We choose to follow the Pennsylvania court and hold that such a contract is not contrary to the public policy of this state. While Article 1269k, V.A.T.S., by Sec. 12 grants Housing Authority eminent domain, and by Sec. 8 empowers the authority to exercise "all the powers necessary or convenient to carry out and effectuate the purposes and provisions of this Act, including the following powers in addition to others herein granted: (a) * * * to make and execute contracts and other instruments necessary or convenient to the exercise of the powers of the authority; * * * (b) Within its area of operation: to prepare, carry out, acquire, lease, and operate housing projects; * * * (c) To arrange or contract for the furnishing by any person or agency, public or private, of services, privileges, works, or facilities for, or in connection with, a housing project or the occupants thereof; * * * (d) To lease or rent any dwellings, houses, accommodations, lands, buildings, structures, or facilities embraced in any housing project * * *." By Sec. 9 it is provided that each authority "shall manage and operate its housing projects in an efficient manner so as to enable it to fix the rentals for dwelling accommodations at the lowest possible rates consistent with its providing decent, safe, and sanitary dwelling accommodations, and that no housing authority shall construct or operate any such project for profit, or as a source of revenue to the city."
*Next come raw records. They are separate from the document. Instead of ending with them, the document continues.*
(* ===== verification/TlsRecord.v ===== *)
(** The TLS 1.3 record layer (gm-tls/src/record_layer.rs, [GmTlsStream]):
    SM4-GCM records with inner content types, the nonce cache, KeyUpdate in both
    directions, and the async read, write and close operations over a transport.

    The set of used nonces is a [gset]. A record that [read_application_data]
    processes before it reads the next one is a turn of a loop with fuel, [None]
    when it runs out. The kind of a transport error is read off its text by an
    argument where the code looks at it. Log and metrics calls are left out; the
    counter of key updates wraps. *)

From Stdlib Require Import String Bool ZArith Lia List.
From stdpp Require Import base gmap list fin_sets.
From S2P Require Import Prelude Bytes Effects Sm4 Sm3 TlsKeys.
Import ListNotations.
Open Scope Z_scope.

Definition RECORD_TYPE_APPLICATION_DATA : Z := 0x17.
Definition INNER_CONTENT_TYPE_APPLICATION_DATA : Z := 0x17.
Definition INNER_CONTENT_TYPE_HANDSHAKE : Z := 0x16.
Definition INNER_CONTENT_TYPE_ALERT : Z := 0x15.
Definition MAX_RECORD_SIZE : Z := 24 * 1024.

(** ** State *)

Record ReadState : Type := {
  header : bytes;
  header_filled : Z;
  ct_len : Z;
  body : bytes;
  body_filled : Z
}.

(** [ReadState::default], and the state [reset] leaves. *)
Definition read_state_reset : ReadState :=
  {| header := repeat 0 5; header_filled := 0; ct_len := 0; body := []; body_filled := 0 |}.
The Housing Authority is not a public utility or a common carrier or a municipality whose business is affected with a public interest and whose services many times must be used exclusively by the public. Article 1446a, V.A.T.S.; Lone Star Gas Company v. Veal, 378 S.W.2d 89 (Tex. Civ.App., Eastland, 1964, writ ref., n. r. e.); Philippine Air Lines, Inc. v. Texas Engineering & Manufacturing Co., 181 F.2d 923 (5th Cir., 1950).

The basic rule of construction of statutes is that the courts must take statutes as they find them. Calvert v. Audio Center, Inc., 346 S.W.2d 420 (Tex.Civ.App., Austin, 1961, writ ref., n. r. e.). It does not appear that the legislature intended that appellee would not have the authority to contract as it did here.

*868 We hold that the provision of the lease contract in question here is not contrary to the public policy of Texas, and that the trial court was correct in granting summary judgment for appellee Housing Authority.

Judgment of the trial court is affirmed.